** SUPPLIED MATERIAL follows **

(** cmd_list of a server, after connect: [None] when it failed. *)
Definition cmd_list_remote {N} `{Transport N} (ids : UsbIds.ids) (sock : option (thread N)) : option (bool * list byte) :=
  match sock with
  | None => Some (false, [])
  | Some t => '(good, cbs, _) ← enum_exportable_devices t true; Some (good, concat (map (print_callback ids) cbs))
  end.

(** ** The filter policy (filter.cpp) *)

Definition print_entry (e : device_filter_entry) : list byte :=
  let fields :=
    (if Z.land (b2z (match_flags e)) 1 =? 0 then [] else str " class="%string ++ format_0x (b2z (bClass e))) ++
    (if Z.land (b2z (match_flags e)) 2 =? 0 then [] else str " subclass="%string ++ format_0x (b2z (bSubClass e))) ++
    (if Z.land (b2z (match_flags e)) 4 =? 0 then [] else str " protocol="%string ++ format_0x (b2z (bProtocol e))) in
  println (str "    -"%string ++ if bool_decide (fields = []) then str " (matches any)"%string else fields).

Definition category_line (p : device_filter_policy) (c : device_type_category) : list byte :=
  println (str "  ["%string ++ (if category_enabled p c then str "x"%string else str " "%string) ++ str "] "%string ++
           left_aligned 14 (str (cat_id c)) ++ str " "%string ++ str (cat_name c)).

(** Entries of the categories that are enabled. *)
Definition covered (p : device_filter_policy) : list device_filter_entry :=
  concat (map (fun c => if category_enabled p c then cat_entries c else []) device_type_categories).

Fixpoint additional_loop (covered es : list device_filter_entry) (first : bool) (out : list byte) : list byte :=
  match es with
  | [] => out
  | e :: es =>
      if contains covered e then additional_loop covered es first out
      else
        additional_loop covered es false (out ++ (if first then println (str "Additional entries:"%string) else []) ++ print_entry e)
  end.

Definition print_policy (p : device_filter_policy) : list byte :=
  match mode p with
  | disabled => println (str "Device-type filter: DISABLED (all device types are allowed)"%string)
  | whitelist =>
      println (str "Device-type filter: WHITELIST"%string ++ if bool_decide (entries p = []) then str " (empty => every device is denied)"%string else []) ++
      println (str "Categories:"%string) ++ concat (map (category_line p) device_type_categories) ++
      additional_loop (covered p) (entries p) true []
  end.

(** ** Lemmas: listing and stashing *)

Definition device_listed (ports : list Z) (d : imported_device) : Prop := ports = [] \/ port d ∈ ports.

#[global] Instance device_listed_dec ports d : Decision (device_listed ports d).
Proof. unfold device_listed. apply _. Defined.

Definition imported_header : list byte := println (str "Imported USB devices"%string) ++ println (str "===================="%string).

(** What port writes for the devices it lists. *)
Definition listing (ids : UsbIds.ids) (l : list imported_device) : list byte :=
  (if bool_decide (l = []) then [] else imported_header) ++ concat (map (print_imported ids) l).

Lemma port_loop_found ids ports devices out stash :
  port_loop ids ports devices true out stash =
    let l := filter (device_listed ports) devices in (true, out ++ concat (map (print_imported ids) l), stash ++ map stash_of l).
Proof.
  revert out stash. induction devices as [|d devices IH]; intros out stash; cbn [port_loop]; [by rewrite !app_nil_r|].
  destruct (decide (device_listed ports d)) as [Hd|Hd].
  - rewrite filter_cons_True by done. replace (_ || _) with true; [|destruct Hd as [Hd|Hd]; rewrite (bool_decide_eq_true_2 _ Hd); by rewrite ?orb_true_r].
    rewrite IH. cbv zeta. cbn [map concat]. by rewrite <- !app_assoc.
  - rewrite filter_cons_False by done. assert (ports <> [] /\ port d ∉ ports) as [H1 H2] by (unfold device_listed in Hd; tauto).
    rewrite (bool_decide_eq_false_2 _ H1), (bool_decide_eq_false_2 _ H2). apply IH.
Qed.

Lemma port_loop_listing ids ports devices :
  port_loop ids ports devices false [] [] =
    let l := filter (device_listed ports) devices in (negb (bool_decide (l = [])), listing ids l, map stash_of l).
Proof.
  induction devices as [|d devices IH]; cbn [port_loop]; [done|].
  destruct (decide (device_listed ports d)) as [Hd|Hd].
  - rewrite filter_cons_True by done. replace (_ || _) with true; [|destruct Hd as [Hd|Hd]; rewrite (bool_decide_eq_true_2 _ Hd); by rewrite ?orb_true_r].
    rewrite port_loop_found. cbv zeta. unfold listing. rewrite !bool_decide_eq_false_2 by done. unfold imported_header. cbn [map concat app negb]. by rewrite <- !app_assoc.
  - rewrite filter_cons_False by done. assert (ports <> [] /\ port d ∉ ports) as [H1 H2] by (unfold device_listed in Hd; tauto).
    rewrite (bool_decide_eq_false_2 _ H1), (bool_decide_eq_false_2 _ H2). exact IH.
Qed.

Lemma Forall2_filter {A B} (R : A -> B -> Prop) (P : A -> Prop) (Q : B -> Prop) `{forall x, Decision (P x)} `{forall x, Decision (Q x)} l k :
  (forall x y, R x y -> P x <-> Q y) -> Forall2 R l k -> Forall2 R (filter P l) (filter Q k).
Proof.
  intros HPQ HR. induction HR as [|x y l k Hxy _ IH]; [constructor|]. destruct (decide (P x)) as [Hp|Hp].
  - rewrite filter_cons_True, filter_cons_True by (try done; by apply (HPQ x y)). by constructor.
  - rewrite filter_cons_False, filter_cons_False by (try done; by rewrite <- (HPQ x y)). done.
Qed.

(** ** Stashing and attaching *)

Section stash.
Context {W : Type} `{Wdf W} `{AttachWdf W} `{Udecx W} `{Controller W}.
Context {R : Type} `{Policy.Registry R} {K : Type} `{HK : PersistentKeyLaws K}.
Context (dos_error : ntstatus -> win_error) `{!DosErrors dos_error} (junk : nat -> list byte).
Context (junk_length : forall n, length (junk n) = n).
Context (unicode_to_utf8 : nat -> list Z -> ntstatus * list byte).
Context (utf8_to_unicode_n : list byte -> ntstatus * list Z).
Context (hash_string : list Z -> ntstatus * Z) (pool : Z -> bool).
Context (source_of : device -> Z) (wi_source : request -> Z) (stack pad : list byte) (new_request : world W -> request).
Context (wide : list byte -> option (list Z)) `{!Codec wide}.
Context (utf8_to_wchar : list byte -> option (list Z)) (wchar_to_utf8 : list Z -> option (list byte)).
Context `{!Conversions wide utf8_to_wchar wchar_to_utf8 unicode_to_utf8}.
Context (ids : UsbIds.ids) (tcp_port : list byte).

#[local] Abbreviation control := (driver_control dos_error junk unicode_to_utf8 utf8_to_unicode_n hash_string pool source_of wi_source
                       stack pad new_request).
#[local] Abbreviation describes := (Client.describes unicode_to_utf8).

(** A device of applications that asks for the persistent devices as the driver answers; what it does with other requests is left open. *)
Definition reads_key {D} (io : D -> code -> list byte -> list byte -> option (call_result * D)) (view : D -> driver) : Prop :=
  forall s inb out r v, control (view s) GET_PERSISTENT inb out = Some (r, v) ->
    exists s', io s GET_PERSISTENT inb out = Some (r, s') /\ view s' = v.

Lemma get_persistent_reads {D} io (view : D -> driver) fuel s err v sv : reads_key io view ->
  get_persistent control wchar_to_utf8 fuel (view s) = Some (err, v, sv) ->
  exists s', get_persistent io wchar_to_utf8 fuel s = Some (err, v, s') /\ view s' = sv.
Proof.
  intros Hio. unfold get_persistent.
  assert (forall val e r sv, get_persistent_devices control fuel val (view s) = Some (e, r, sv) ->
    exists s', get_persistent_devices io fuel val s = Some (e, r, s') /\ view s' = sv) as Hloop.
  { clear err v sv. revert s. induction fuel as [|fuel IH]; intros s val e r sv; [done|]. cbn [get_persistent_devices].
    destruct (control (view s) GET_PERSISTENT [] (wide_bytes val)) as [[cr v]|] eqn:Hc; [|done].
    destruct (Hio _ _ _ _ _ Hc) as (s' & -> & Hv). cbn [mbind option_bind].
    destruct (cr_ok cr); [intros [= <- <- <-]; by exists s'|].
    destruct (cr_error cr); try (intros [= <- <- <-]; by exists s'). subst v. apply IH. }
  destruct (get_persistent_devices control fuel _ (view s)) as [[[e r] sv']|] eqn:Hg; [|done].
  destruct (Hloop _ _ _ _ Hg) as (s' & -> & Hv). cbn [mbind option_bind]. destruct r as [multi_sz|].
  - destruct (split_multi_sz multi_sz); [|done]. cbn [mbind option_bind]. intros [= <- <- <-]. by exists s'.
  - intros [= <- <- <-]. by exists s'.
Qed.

** End of SUPPLIED MATERIAL **

WHAT NEEDS TO BE DONE
Within the entries, find all lines holding "induction" and copy each one.

REPLY TO THE EXERCISE
  revert out stash. induction devices as [|d devices IH]; intros out stash; cbn [port_loop]; [by rewrite !app_nil_r|].
  induction devices as [|d devices IH]; cbn [port_loop]; [done|].
  intros HPQ HR. induction HR as [|x y l k Hxy _ IH]; [constructor|]. destruct (decide (P x)) as [Hp|Hp].
  { clear err v sv. revert s. induction fuel as [|fuel IH]; intros s val e r sv; [done|]. cbn [get_persistent_devices].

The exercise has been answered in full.